Lianne Mandelbaum's son has allergies. She runs a website called the No Nut Traveler, tracking the experiences of travelers with allergies. According to Mandelbaum, every carrier makes its own rules but inconsistently enforces them, and the result is that travelers often do not know what to expect.
Michael Silverman is a New York City psychologist with a 13-year-old daughter has a severe allergy. He hesitates to bring up the subject when traveling, afraid that they will be kicked off their flight.
"It's like playing Russian roulette," he said.
DOT officials said that the department is investigating the complaints and that, under the Air Carrier Access Act regulating air travel, severe allergies are considered a disability if they affect a person's ability to breathe "or substantially impact another major life activity."
The nut industry has been lobbying against restricting the consumption of nuts on airplanes. Congress has prohibited the DOT from placing any such restrictions in place.
Some carriers have been more accommodating of passengers who have food allergies. Jet Blue creates a nut-free "buffer zone" around allergic passengers. Southwest avoids serving peanuts if flight attendants know there is an allergic passenger on the flight. Delta's policy is also not to serve peanuts if any passenger is allergic.
However, interviews conducted by NYT with almost 12 families and young adults suggest that there are many people who are concerned about getting kicked off a flight if they ask whether or not nuts will be served.
Hospital administrator Ana Govorko talked about a July incident in which she, her teenage daughter, and her adult son were taken off a Lufthansa flight going to Munich and Trieste, Italy from New York. She had let the gate attendant know that her daughter has severe allergies and that she was carrying medication with her. They family spend seven hours in the airport attempting to find another flight while carrier employees "were joking about her allergies," said Govorko. "They were very rude. It was shocking."
Govorko was able to board another Lufthansa flight out of Newark the next day. According to Christina Semmel, a Lufthansa spokeswoman, the family was allowed to fly after they presented a letter from the daughter's doctor, but Govorko says that she had presented the letter upon trying to board the first flight.
Laura Ilsley experienced a similar incident last April when she and her husband were flying from Turkey with their son and their four-year-old daughter, who has a severe peanut allergy.
When Ilsley notified Air France about her daughter's allergies, the carrier's agents responded that the flight crew was planning to serve peanuts and would not change their plans, and that Ilsley's family was "not welcome on board," she said. A carrier manager was eventually able to get the family on a Delta flight on which the crew made an announcement that there was a child with a severe peanut allergy on board and that pretzels and cookies would be offered instead of peanuts.
"The staff was very kind and it went off without a hitch," Ilsley said.
Air France issued a statement saying that the flight crew had "determined it was not in the best interest of the passenger to board the flight on such short notice" and that "the case was handled with concern for passenger safety as the top priority."

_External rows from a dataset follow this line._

(** Painting nothing changes nothing. *)
Lemma paints_nothing (s s' : surface) (c : Z) (P : Z -> Z -> Prop) :
  (forall x y, ~ P x y) -> paints s s' c P -> s' = s.
Proof.
  intros HP (Hf & _ & Hout). apply frame_ptr_eq; [exact Hf|].
  apply map_eq. intros k. apply Hout. intros x y H. now apply HP in H.
Qed.

(** A counted loop of draws is one list of points. *)
Lemma for_from_points (c lo hi : Z) (f : Z -> list (Z * Z)) (s : surface) :
  for_from lo hi (fun v s => draw_points c (f v) s) s
  = draw_points c (v ← seqZ lo (hi - lo + 1); f v) s.
Proof.
  unfold for_from. generalize (seqZ lo (hi - lo + 1)) as l. intros l.
  revert s. induction l as [|v l IH]; intros s; [reflexivity|].
  cbn [fold_left mbind list_bind]. rewrite draw_points_app. apply IH.
Qed.

(** The corners of a rectangle whose far corner is an [int]. *)
Lemma rect_corner (a n : Z) :
  CInt.is_int a -> 1 <= n -> a + n <= CInt.int_max ->
  CInt.sub (CInt.add a n) 1 = a + n - 1 /\ CInt.add a 1 = a + 1.
Proof.
  unfold CInt.is_int, CInt.int_min, CInt.int_max. intros Ha Hn Han.
  unfold CInt.add, CInt.sub.
  rewrite (wrap_id (a + n))
    by (unfold CInt.is_int, CInt.int_min, CInt.int_max; lia).
  split; apply wrap_id; unfold CInt.is_int, CInt.int_min, CInt.int_max; lia.
Qed.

Sydney Silverman, daughter of Dr. Silverman, said that her experience flying with Delta from Palm Beach back to New York City over the Martin Luther King weekend was actually very good. A flight attendant saw her wiping down her seat and asked if she were allergic to peanuts. Sydney said yes, but that it was okay to serve nuts.
The attendant then "turned to the people in the row in front of me and in back of me and asked, 'is it O.K. if I don't serve you peanuts on the flight?' And they all said yes," Sydney said. "And then she went on the intercom and said they weren't going to serve peanuts because someone on the flight has an allergy, and if people brought peanuts to please not eat them.
"And it made me feel thankful," she said. "No one's ever done anything like that before."